Brief
Your answer must hold only the lines below from the line containing "(change : Build.t)" through the line containing "(fun _ => c2))", each reproduced exactly.
Content starts
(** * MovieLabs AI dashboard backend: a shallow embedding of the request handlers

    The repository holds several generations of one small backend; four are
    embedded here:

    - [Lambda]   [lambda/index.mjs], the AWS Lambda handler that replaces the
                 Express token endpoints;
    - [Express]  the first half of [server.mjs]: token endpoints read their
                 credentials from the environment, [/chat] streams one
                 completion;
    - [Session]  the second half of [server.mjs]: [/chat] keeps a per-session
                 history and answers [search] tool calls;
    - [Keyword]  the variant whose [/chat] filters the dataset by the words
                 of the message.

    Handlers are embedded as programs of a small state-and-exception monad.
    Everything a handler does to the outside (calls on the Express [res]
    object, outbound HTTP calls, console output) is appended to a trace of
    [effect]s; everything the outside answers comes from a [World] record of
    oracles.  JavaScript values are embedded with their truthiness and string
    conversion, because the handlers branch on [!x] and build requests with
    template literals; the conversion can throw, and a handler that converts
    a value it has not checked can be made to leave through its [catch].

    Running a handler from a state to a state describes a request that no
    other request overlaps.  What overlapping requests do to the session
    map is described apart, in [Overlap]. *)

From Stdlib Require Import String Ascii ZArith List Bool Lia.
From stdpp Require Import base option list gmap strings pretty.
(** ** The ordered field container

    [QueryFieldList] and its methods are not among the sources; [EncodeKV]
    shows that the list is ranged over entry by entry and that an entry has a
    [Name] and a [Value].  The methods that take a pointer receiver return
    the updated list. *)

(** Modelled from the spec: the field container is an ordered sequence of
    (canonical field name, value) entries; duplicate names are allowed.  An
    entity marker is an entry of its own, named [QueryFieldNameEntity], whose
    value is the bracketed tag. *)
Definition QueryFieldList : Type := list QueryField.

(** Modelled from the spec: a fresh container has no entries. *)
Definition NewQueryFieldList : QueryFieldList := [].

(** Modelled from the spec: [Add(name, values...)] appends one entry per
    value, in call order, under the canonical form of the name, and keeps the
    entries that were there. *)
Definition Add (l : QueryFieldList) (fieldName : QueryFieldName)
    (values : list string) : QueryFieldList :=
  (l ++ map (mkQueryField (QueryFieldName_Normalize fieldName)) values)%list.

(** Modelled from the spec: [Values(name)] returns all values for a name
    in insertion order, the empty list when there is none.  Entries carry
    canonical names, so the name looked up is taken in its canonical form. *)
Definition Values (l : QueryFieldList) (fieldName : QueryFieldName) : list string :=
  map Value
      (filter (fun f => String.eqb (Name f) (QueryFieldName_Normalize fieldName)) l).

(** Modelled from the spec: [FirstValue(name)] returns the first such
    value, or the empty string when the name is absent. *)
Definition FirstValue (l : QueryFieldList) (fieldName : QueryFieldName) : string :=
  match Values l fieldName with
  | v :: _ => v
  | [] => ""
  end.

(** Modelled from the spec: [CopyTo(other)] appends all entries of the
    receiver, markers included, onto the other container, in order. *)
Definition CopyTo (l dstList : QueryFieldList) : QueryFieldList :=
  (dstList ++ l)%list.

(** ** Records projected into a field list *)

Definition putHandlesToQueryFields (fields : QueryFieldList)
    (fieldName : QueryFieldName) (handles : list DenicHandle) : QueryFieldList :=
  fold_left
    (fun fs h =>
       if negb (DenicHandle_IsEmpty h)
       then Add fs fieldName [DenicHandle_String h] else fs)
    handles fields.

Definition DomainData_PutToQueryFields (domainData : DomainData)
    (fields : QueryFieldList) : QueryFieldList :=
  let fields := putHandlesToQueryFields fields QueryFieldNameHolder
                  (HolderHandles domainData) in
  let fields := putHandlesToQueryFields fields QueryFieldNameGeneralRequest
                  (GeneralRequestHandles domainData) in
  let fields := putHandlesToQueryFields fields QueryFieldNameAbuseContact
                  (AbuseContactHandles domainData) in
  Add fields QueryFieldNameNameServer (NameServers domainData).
Content ends
Content starts
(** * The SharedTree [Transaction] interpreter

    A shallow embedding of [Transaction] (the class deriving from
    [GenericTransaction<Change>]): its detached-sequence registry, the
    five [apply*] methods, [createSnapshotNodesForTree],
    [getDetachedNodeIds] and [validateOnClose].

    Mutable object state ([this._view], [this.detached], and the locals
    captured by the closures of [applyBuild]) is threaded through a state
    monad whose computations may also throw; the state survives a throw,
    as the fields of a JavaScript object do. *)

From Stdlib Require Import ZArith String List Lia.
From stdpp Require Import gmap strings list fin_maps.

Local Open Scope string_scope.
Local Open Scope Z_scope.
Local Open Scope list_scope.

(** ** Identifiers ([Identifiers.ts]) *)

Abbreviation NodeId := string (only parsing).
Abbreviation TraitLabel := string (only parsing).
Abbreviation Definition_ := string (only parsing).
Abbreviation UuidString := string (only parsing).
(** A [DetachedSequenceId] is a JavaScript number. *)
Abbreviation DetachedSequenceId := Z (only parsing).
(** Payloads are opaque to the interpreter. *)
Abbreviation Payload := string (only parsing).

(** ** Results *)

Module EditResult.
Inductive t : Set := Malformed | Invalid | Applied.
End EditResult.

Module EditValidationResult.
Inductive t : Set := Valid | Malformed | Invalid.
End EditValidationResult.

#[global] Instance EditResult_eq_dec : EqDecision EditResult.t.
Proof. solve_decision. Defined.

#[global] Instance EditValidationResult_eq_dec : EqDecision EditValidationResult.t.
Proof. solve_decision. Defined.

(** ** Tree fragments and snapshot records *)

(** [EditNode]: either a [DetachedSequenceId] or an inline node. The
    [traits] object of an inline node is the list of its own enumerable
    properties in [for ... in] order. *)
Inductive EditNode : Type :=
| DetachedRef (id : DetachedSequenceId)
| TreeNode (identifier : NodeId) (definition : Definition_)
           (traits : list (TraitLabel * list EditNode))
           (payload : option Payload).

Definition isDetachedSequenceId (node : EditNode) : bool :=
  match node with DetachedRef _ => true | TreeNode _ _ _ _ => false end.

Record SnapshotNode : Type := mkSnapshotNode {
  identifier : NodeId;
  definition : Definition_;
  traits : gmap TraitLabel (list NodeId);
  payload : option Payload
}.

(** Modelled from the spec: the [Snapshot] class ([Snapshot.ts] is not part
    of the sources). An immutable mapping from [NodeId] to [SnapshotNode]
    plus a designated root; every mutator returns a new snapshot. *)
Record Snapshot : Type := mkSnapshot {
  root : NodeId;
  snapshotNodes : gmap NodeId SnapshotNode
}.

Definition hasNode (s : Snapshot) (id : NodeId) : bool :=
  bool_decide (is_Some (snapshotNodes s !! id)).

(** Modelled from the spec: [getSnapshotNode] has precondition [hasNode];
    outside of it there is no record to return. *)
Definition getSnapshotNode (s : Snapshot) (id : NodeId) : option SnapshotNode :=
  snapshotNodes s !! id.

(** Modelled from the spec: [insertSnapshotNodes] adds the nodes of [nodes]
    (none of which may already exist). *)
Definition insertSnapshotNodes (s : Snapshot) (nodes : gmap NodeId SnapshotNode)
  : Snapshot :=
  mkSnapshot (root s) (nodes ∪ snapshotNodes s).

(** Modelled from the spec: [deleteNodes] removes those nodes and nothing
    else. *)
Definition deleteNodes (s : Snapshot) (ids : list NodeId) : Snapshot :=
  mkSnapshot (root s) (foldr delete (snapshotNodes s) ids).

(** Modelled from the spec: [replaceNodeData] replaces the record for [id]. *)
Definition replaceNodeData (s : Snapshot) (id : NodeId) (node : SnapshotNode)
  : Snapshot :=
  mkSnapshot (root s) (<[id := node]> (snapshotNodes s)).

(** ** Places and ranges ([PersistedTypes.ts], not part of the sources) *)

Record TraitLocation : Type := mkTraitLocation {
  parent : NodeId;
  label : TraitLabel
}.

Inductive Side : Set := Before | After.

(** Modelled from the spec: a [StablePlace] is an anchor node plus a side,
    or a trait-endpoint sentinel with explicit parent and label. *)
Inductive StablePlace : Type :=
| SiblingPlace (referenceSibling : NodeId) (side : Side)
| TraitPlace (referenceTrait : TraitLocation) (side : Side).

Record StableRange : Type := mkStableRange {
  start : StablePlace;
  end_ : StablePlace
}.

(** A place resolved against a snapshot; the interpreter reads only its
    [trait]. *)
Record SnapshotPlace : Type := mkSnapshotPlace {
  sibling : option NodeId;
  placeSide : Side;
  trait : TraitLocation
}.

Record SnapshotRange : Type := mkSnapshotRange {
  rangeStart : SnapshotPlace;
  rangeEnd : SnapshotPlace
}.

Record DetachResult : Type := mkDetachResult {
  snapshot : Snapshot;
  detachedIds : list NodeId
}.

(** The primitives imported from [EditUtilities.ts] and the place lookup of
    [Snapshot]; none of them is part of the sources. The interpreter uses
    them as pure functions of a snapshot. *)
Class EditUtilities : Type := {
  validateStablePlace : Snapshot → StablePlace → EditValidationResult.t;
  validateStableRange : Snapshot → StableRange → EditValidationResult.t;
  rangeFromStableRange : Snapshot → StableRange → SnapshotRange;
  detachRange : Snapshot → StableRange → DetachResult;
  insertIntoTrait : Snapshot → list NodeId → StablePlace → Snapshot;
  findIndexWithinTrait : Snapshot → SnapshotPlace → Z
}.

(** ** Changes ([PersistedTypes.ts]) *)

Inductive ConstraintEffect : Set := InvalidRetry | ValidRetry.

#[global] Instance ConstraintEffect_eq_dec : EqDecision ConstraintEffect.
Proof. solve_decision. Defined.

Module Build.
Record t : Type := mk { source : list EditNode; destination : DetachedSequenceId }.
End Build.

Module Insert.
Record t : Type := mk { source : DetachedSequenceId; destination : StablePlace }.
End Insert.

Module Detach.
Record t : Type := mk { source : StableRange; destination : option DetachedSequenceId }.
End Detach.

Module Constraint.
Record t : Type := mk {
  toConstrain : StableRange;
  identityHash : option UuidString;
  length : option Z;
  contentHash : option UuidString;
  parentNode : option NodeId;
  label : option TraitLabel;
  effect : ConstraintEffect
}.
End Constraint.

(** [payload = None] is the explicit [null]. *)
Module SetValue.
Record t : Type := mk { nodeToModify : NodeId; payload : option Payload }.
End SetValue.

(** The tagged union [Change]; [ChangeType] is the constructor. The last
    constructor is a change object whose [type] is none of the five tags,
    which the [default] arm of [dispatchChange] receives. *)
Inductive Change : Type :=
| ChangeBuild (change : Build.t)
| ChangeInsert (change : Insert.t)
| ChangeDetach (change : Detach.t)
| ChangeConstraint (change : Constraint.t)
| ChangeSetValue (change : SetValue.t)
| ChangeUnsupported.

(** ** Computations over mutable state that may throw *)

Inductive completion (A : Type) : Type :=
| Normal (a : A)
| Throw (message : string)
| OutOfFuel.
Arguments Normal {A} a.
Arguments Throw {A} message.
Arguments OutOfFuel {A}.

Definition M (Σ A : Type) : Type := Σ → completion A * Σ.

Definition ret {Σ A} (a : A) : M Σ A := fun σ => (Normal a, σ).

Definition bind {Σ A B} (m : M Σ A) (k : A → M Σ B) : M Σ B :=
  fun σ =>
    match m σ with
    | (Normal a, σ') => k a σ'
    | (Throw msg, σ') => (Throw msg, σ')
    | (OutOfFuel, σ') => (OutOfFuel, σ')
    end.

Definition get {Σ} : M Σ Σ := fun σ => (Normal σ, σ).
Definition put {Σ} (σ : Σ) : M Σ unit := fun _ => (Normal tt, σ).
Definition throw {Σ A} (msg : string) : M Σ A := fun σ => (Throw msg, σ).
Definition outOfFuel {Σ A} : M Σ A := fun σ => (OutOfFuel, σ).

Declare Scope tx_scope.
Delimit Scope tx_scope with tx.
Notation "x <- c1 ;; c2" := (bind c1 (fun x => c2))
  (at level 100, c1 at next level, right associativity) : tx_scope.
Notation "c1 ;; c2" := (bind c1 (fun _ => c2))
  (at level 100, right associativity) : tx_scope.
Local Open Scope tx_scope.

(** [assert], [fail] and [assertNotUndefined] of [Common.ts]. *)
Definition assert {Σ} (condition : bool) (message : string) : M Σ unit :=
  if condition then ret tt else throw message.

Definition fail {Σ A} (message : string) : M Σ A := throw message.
Content ends
Exercise response
| ChangeBuild (change : Build.t)
| ChangeInsert (change : Insert.t)
| ChangeDetach (change : Detach.t)
| ChangeConstraint (change : Constraint.t)
| ChangeSetValue (change : SetValue.t)
| ChangeUnsupported.

(** ** Computations over mutable state that may throw *)

Inductive completion (A : Type) : Type :=
| Normal (a : A)
| Throw (message : string)
| OutOfFuel.
Arguments Normal {A} a.
Arguments Throw {A} message.
Arguments OutOfFuel {A}.

Definition M (Σ A : Type) : Type := Σ → completion A * Σ.

Definition ret {Σ A} (a : A) : M Σ A := fun σ => (Normal a, σ).

Definition bind {Σ A B} (m : M Σ A) (k : A → M Σ B) : M Σ B :=
  fun σ =>
    match m σ with
    | (Normal a, σ') => k a σ'
    | (Throw msg, σ') => (Throw msg, σ')
    | (OutOfFuel, σ') => (OutOfFuel, σ')
    end.

Definition get {Σ} : M Σ Σ := fun σ => (Normal σ, σ).
Definition put {Σ} (σ : Σ) : M Σ unit := fun _ => (Normal tt, σ).
Definition throw {Σ A} (msg : string) : M Σ A := fun σ => (Throw msg, σ).
Definition outOfFuel {Σ A} : M Σ A := fun σ => (OutOfFuel, σ).

Declare Scope tx_scope.
Delimit Scope tx_scope with tx.
Notation "x <- c1 ;; c2" := (bind c1 (fun x => c2))
  (at level 100, c1 at next level, right associativity) : tx_scope.
Notation "c1 ;; c2" := (bind c1 (fun _ => c2))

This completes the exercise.